Saturday, September 02, 2017 1:00 am

Letters

Decency, equality help unite our United States

On Aug. 16, I was thankful that I was able to go with my daughter and granddaughters to the Fort Wayne vigil for Love, Justice and Unity. In the midst of diversity – color, culture, age, sexual identity, handicaps – I felt a rich togetherness. We all live with a lot of diversity in our lives. No one color is better than another. We are all human beings with one color in common – red. The blood that flows through and out of each of us is the same – red.

The day after the inauguration of Donald Trump, millions gathered for the Women's March of Diversity and Unity. All were included.
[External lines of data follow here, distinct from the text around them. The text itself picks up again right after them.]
(** C7, amended -- cursor advance on success. For every read buffer on
    which the parser returns [OK], unless fewer than 16 bits were left and
    the failed read handed back an integer that the [uint16_t] local holds
    as the constant, the cursor stands exactly 16 bits past where it stood
    before the call and the bytes are as they were. *)
Theorem parse_ok_advances f (st : parse_state) :
  ((r_remaining (buf st) < 16)%nat ->
   uint16 (f (buf st) 16%nat)
   <> MODBUS_READ_WRITE_MODBUS_CONSTANTS_MODBUS_TCP_DEFAULT_PORT) ->
  fst (plc4c_modbus_read_write_modbus_constants_parse f st) = OK ->
  r_pos (buf (snd (plc4c_modbus_read_write_modbus_constants_parse f st)))
  = (r_pos (buf st) + 16)%nat
  /\ r_data (buf (snd (plc4c_modbus_read_write_modbus_constants_parse f st)))
     = r_data (buf st).
Proof.
  intros Hfail. rewrite parse_paths.
  destruct (malloc (mem st)) as [[|a] h]; cbn [fst snd]; [discriminate|].
  destruct (Nat.lt_ge_cases (r_remaining (buf st)) 16) as [Hshort|Hroom].
  - rewrite read_unsigned_out_of_bounds by assumption. cbn [fst snd].
    specialize (Hfail Hshort).
    unfold MODBUS_READ_WRITE_MODBUS_CONSTANTS_MODBUS_TCP_DEFAULT_PORT in Hfail.
    destruct (Z.eqb_spec (uint16 (f (buf st) 16%nat)) 502);
      [contradiction | discriminate].
  - rewrite read_unsigned_in_bounds by (try assumption; lia).
    cbn [fst snd buf r_pos r_data]. intros _. split; reflexivity.
Qed.

Lemma parse_ok_advances_witness :
  r_pos (buf (snd (plc4c_modbus_read_write_modbus_constants_parse read_zero
                     (mk_parse_state (mk_read_buffer [xff; x01; xf6] 8)
                        (mk_heap [] 1) NULL))))
  = 24%nat.
Proof.
  refine (proj1 (parse_ok_advances read_zero
                   (mk_parse_state (mk_read_buffer [xff; x01; xf6] 8)
                      (mk_heap [] 1) NULL) _ _)).
  - intros _. vm_compute. discriminate.
  - reflexivity.
Defined.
Hundreds of thousands gathered in D.C., Chicago, Los Angeles and San Francisco (to name only a few). All over the United States (in groups large and small), in Europe and even in Antarctica, people came together. In D.C. they were elbow to elbow. Some couldn't get to the march proper because of the immensity of the crowd. People standing that close together began talking with strangers and developing new friendships. That did not mean there was agreement. There became a camaraderie that some said was like a spiritual experience. Others said they felt safe and secure. The amazing thing – the miracle of it all, with those many people gathered – there was not one arrest. No violence. It can be done.

When love grows, when we appreciate and respect diversity and the remarkable assets of each other, harmony and support bring an atmosphere of freedom and safety. What can we do to stand up for the decency and equality that help to make our United States united?

Dorotha Fry Mason

North Manchester

CHEERS to the United Way for doing so much good. Your 25th annual Day of Caring was a fine example of how a united community is a better community. Thanks to your staff and volunteers.

Timothy Smith

Social service director

The Salvation Army

'Medicare for all': What is the downside?
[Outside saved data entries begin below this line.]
Lemma scan_pods_type (typeOf : PodSeries -> option string) (metrics : list PodSeries) :
  (forall series s, typeOf series = Some s -> s <> "") ->
  snd (scan_pods typeOf metrics) <> "".
Proof.
  intro Htype. unfold scan_pods.
  assert (H : forall (u : list string) (t : string), t <> "" ->
                snd (fold_left
                       (fun state series =>
                          let '(uniquePods, workloadType) := state in
                          let workloadType :=
                            if String.eqb workloadType "" || String.eqb workloadType "Unknown"
                            then match typeOf series with
                                 | Some controllerType => controllerType
                                 | None => workloadType
                                 end
                            else workloadType in
                          let uniquePods :=
                            match pod_name series with
                            | Some podName =>
                                if String.eqb podName "" then uniquePods
                                else set_add podName uniquePods
                            | None => uniquePods
                            end in
                          (uniquePods, workloadType))
                       metrics (u, t)) <> "").
  { induction metrics as [|s rest IH]; intros u t Ht; [exact Ht|].
    cbn [fold_left]. apply IH.
    destruct (String.eqb t "" || String.eqb t "Unknown"); [|exact Ht].
    destruct (typeOf s) as [c|] eqn:E; [apply (Htype _ _ E) | exact Ht]. }
  apply H. discriminate.
Qed.
(** ** More runs *)

Module Runs.
Import Scenario.

(** [--save_wpc_separately --remove_wpc_belonging_to_another_bundle] *)
Definition clean_args : Args :=
  {| in_tractogram := "in.trk"; gt_config := "config.json"; out_dir := "out";
     gt_masks_dir := ""; limits_masks_dir := ""; rois_dir := "";
     use_gt_masks_as_limits_masks := false; use_abs := false;
     dilate_endpoints := 0; remove_invalid := false;
     save_wpc_separately := true; compute_IC := false;
     remove_wpc_belonging_to_another_bundle := true; no_empty := false;
     indent := None; sort_keys := false; verbose := false |}.

(** The statistics of the two bundles of [overlap_world], as
    [extract_vb_vs] gives them. *)
Definition overlap_stats : list (@dict free_float) :=
  [[("VS", VInt 2); ("WPC", VInt 0)]; [("VS", VInt 1); ("WPC", VInt 2)]].

(** [--no_empty] *)
Definition no_empty_args : Args :=
  {| in_tractogram := "in.trk"; gt_config := "config.json"; out_dir := "out";
     gt_masks_dir := ""; limits_masks_dir := ""; rois_dir := "";
     use_gt_masks_as_limits_masks := false; use_abs := false;
     dilate_endpoints := 0; remove_invalid := false;
     save_wpc_separately := true; compute_IC := true;
     remove_wpc_belonging_to_another_bundle := false; no_empty := true;
     indent := None; sort_keys := false; verbose := false |}.

End Runs.

(** * Properties *)

(** ** numpy's set routines *)

Section NumpyFacts.
Implicit Types (a b l : Np.ids) (x : nat).

Lemma elem_of_unique x l : x ∈ Np.unique l ↔ x ∈ l.
Proof.
  unfold Np.unique. rewrite merge_sort_Permutation. apply elem_of_remove_dups.
Qed.

Lemma NoDup_unique l : NoDup (Np.unique l).
Proof.
  unfold Np.unique. rewrite merge_sort_Permutation. apply NoDup_remove_dups.
Qed.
I would like to add my thoughts on the excellent Aug. 22 letter from Charles J. Maiers, “Letter writer's opinions masquerade as facts.”

I also believe that the federal government has a responsibility to provide quality, low-cost health care coverage for everyone. From now until the 2018 election, we will hear the term “Medicare for all” from many candidates seeking office. What we will also hear is hysterics from the opposing side deploring another government handout. They will throw anything negative at the idea of government health care in order to frighten people and turn them against the idea.
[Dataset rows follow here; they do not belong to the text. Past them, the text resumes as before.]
(** A prediction with two crossings against a reference with four. *)
Lemma relative_phase_error_truncates_witness :
  length (zero_crossings (map F64.of_Z [1; -1; -1; 1; 1]%Z)) = 2%nat
  /\ length (zero_crossings (map F64.of_Z [1; 1; -1; 1; -1; 1]%Z)) = 4%nat
  /\ exists terms,
       relative_phase_error (trajectory_of [1; -1; -1; 1; 1]%Z)
                            (trajectory_of [1; 1; -1; 1; -1; 1]%Z)
       = Ok (mean (data terms))
       /\ length (data terms) = 2%nat.
Proof.
  split; [reflexivity|]. split; [reflexivity|].
  destruct (relative_phase_error_truncates
              (trajectory_of [1; -1; -1; 1; 1]%Z)
              (trajectory_of [1; 1; -1; 1; -1; 1]%Z)
              _ _ eq_refl eq_refl)
    as (terms & _ & Hv & _ & Hl & _).
  exists terms. split; [exact Hv | exact Hl].
Defined.

Lemma sign_cases x :
  sign x = F64.one \/ sign x = F64.neg_one \/ sign x = F64.zero \/ sign x = F64.nan.
Proof. destruct x as [s|s| |s m e]; try destruct s; cbv; auto. Qed.

Lemma sign_diff_truthy a b :
  F64.eqb (sign b) (sign a) = false ->
  F64.truthy (F64.sub (sign b) (sign a)) = true.
Proof.
  destruct (sign_cases a) as [Ha|[Ha|[Ha|Ha]]], (sign_cases b) as [Hb|[Hb|[Hb|Hb]]];
    rewrite Ha, Hb; vm_compute; congruence.
Qed.

Lemma zero_crossings_start (x : list F64.float) :
  sign_change_at_start x = true -> head (zero_crossings x) = Some 0%nat.
Proof.
  destruct x as [|a [|b rest]]; try discriminate.
  cbn [sign_change_at_start]. intros H. apply negb_true_iff in H.
  unfold zero_crossings, where_nonzero. cbn [map diff where_from].
  rewrite (sign_diff_truthy a b H). reflexivity.
Qed.

Lemma term_ref_zero (y : F64.float) :
  F64.is_finite (F64.mul (F64.sub (recip 0) y) (as_float 0)) = false.
Proof. destruct y as [[]|[]| |[] m e]; reflexivity. Qed.

Lemma term_pred_zero (y z : F64.float) :
  F64.is_finite (F64.mul (F64.sub y (recip 0)) z) = false.
Proof.
  destruct y as [[]|[]| |[] m e]; destruct z as [[]|[]| |[] m' e']; reflexivity.
Qed.

Lemma terms_nonfinite (l1 l2 : list nat) :
  length l1 = length l2 ->
  In 0%nat l1 \/ In 0%nat l2 ->
  Exists (fun x => F64.is_finite x = false)
    (zip_with F64.mul
       (zip_with F64.sub (map recip l1) (map recip l2))
       (map as_float l1)).
Proof.
  revert l2. induction l1 as [|r l1 IH]; intros [|p l2] Hlen H; try discriminate.
  - destruct H as [[]|[]].
  - cbn [map zip_with].
    destruct (Nat.eq_dec r 0) as [->|Hr].
    { apply Exists_cons_hd. apply term_ref_zero. }
    destruct (Nat.eq_dec p 0) as [->|Hq].
    { apply Exists_cons_hd. apply term_pred_zero. }
    apply Exists_cons_tl. apply IH; [simpl in Hlen; lia|].
    destruct H as [[H|H]|[H|H]]; try congruence; auto.
Qed.

Lemma head_take_pos {A} (l : list A) n a :
  head l = Some a -> (0 < n)%nat -> head (take n l) = Some a /\ In a (take n l).
Proof.
  destruct l as [|b l]; [discriminate|]. destruct n; [lia|].
  cbn. intros [= ->] _. auto.
Qed.

Lemma reciprocal_head_zero (l : list nat) :
  head l = Some 0%nat ->
  head (data (reciprocal l)) = Some (F64.div F64.one F64.zero).
Proof. destruct l as [|a l]; cbn; [discriminate|]. intros [= ->]. reflexivity. Qed.

(** C10.  [relative_phase_error] divides [1] by every retained crossing
    index: its value is the mean of the terms built from these reciprocals.  If index 0 is among the retained crossings of either signal the
    result is not finite, so a finite result needs all of them non-zero.  A
    signal whose sign changes between samples 0 and 1 has 0 as its first
    crossing; when at least one crossing is retained its reciprocal [1 / 0]
    is evaluated, and in every case the value returned is not finite (with
    no retained crossing the mean itself is [0.0 / 0]). *)
Theorem relative_phase_error_zero_index
    (x_pred x_val pos_pred pos_val : ndarray) :
  column x_val 0 = Ok pos_val ->
  column x_pred 0 = Ok pos_pred ->
  let ref_crossings := zero_crossings (data pos_val) in
  let pred_crossings := zero_crossings (data pos_pred) in
  let n := Nat.min (length pred_crossings) (length ref_crossings) in
  relative_phase_error x_pred x_val
  = Ok (mean (zip_with F64.mul
                (zip_with F64.sub (data (reciprocal (take n ref_crossings)))
                                  (data (reciprocal (take n pred_crossings))))
                (data (index_array (take n ref_crossings)))))
  /\ (In 0%nat (take n ref_crossings) \/ In 0%nat (take n pred_crossings) ->
     exists v, relative_phase_error x_pred x_val = Ok v /\ F64.is_finite v = false)
  /\ (sign_change_at_start (data pos_val) = true ->
        head ref_crossings = Some 0%nat
        /\ ((0 < n)%nat ->
              head (data (reciprocal (take n ref_crossings)))
              = Some (F64.div F64.one F64.zero))
        /\ exists v, relative_phase_error x_pred x_val = Ok v
                     /\ F64.is_finite v = false)
  /\ (sign_change_at_start (data pos_pred) = true ->
        head pred_crossings = Some 0%nat
        /\ ((0 < n)%nat ->
              head (data (reciprocal (take n pred_crossings)))
              = Some (F64.div F64.one F64.zero))
        /\ exists v, relative_phase_error x_pred x_val = Ok v
                     /\ F64.is_finite v = false).
Proof.
  intros Hv Hp ref_crossings pred_crossings n.
  pose proof (relative_phase_error_value _ _ _ _ Hv Hp) as Hval.
  cbv zeta in Hval. fold ref_crossings pred_crossings n in Hval.
  assert (Hzero : In 0%nat (take n ref_crossings) \/ In 0%nat (take n pred_crossings) ->
     exists v, relative_phase_error x_pred x_val = Ok v /\ F64.is_finite v = false).
  { intros H. eexists. split; [exact Hval|].
    apply mean_nonfinite, terms_nonfinite; [|exact H].
    rewrite !length_take. lia. }
  assert (Hempty : n = 0%nat ->
     exists v, relative_phase_error x_pred x_val = Ok v /\ F64.is_finite v = false).
  { intros Hn. eexists. split; [exact Hval|]. rewrite Hn. reflexivity. }
  split; [exact Hval|].
  split; [exact Hzero|]. split; intros Hs; apply zero_crossings_start in Hs.
  - split; [exact Hs|]. split.
    + intros Hn. apply reciprocal_head_zero, (head_take_pos _ n _ Hs Hn).
    + destruct (Nat.eq_dec n 0) as [Hn|Hn]; [auto|].
      apply Hzero. left. apply (head_take_pos _ n _ Hs). lia.
  - split; [exact Hs|]. split.
    + intros Hn. apply reciprocal_head_zero, (head_take_pos _ n _ Hs Hn).
    + destruct (Nat.eq_dec n 0) as [Hn|Hn]; [auto|].
      apply Hzero. right. apply (head_take_pos _ n _ Hs). lia.
Qed.

(** A prediction that changes sign between its first two samples. *)
Lemma relative_phase_error_zero_index_witness :
  head (zero_crossings (map F64.of_Z [1; -1; -1; 1; 1]%Z)) = Some 0%nat
  /\ exists v, relative_phase_error (trajectory_of [1; -1; -1; 1; 1]%Z)
                                    (trajectory_of [1; 1; -1; 1; -1; 1]%Z) = Ok v
               /\ F64.is_finite v = false.
Proof.
  pose proof (relative_phase_error_zero_index
                (trajectory_of [1; -1; -1; 1; 1]%Z)
                (trajectory_of [1; 1; -1; 1; -1; 1]%Z)
                _ _ eq_refl eq_refl) as [_ [_ [_ H]]].
  destruct (H eq_refl) as [Hh [_ Hv]].
  split; [exact Hh | exact Hv].
Defined.

End PhaseError.

(** ** The results log *)

Section ResultsLog.

Import Log.

Lemma append_to_lookup path s (fs : gmap string string) :
  append_to path s fs !! path
  = Some (String.append (default EmptyString (fs !! path)) s).
Proof. unfold append_to. apply lookup_insert_eq. Qed.

Lemma append_to_other path q s (fs : gmap string string) :
  q <> path -> append_to path s fs !! q = fs !! q.
Proof. intros H. unfold append_to. apply lookup_insert_ne. congruence. Qed.

Lemma isfile_spec path (fs : gmap string string) :
  isfile path fs = match fs !! path with Some _ => true | None => false end.
Proof.
  unfold isfile. destruct (fs !! path) eqn:Hp.
  - apply bool_decide_eq_true. eauto.
  - apply bool_decide_eq_false. intros [x Hx]. discriminate.
Qed.

Lemma visualize_log_lookup PLOT_DIR TIME_OF_RUN a m (fs : gmap string string) :
  visualize_log PLOT_DIR TIME_OF_RUN a m fs !! file_path PLOT_DIR TIME_OF_RUN a
  = Some (String.append
            (match fs !! file_path PLOT_DIR TIME_OF_RUN a with
             | Some old => old
             | None => title_string
             end)
            (format_row m)).
Proof.
  unfold visualize_log. cbv zeta. rewrite append_to_lookup, isfile_spec.
  destruct (fs !! file_path PLOT_DIR TIME_OF_RUN a) eqn:Hp; cbn [negb].
  - rewrite Hp. reflexivity.
  - rewrite append_to_lookup, Hp. reflexivity.
Qed.

Lemma title_string_written : title_string = String.append written_header newline.
Proof. reflexivity. Qed.

End ResultsLog.


(** ** The dataset builder *)

Section DatasetShapes.

Import NP FS Dataset.

Variable msd_step : MassSpringDamper -> F64.float -> nat -> ndarray.
Variable msd_call : MassSpringDamper -> F64.float -> ndarray -> ndarray.
Variable random : nat -> F64.float.

Lemma np_save_outcome (path : string) (a : ndarray) (fs : store ndarray) :
  np_save path a fs
  = if isdir (dirname path) fs
    then Ok (mk_store (dirs fs) (<[path := a]> (files fs)))
    else Raise (FileNotFoundError path).
Proof. reflexivity. Qed.

Lemma isdir_same_dirs {A} (d : string) (fs fs' : store A) :
  dirs fs' = dirs fs -> isdir d fs' = isdir d fs.
Proof. unfold isdir. intros ->. reflexivity. Qed.

(** The four [np.save] calls, one after the other. *)
Lemma save_all (x_t y_t x_v y_v : ndarray) (fs : store ndarray) :
  (let* fs1 := np_save x_train_path x_t fs in
   let* fs2 := np_save y_train_path y_t fs1 in
   let* fs3 := np_save x_val_path x_v fs2 in
   np_save y_val_path y_v fs3)
  = if isdir dataset_dir fs
    then Ok (mk_store (dirs fs)
               (<[y_val_path := y_v]>
                  (<[x_val_path := x_v]>
                     (<[y_train_path := y_t]>
                        (<[x_train_path := x_t]> (files fs))))))
    else Raise (FileNotFoundError x_train_path).
Proof.
  rewrite !np_save_outcome.
  change (dirname x_train_path) with dataset_dir.
  destruct (isdir dataset_dir fs) eqn:Hd; cbn [bind]; [|reflexivity].
  rewrite np_save_outcome. change (dirname y_train_path) with dataset_dir.
  rewrite (isdir_same_dirs dataset_dir fs) by reflexivity. rewrite Hd. cbn [bind].
  rewrite np_save_outcome. change (dirname x_val_path) with dataset_dir.
  rewrite (isdir_same_dirs dataset_dir fs) by reflexivity. rewrite Hd. cbn [bind].
  rewrite np_save_outcome. change (dirname y_val_path) with dataset_dir.
  rewrite (isdir_same_dirs dataset_dir fs) by reflexivity. rewrite Hd.
  reflexivity.
Qed.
As a recently retired person, I am just starting my Medicare experience. I don't know all of the rules of the program. What I do know is that Medicare is not a government handout. I am paying fairly low monthly premiums. What Medicare does seem to do is set rules for how much those premiums will cost and how much health care providers can charge. Medicare today includes mostly older Americans in the program, the ones who require the most care. Imagine what the costs could be if all Americans, young and old, were paying into the same system. I honestly don't see a downside to this approach. The rest of the civilized world figured this out decades ago.

The 2018 election will be here soon. Please give the candidates who support a low-cost, universal health care system a fair hearing. Let's stop playing political football with this and give all Americans the health care they deserve.

Glen Weybright

South Whitley

A civil solution

Instead of destroying statues, why not make sure there is information at each describing the person and the reason for having the statue? Why fight another Civil (uncivilized) War over the first one?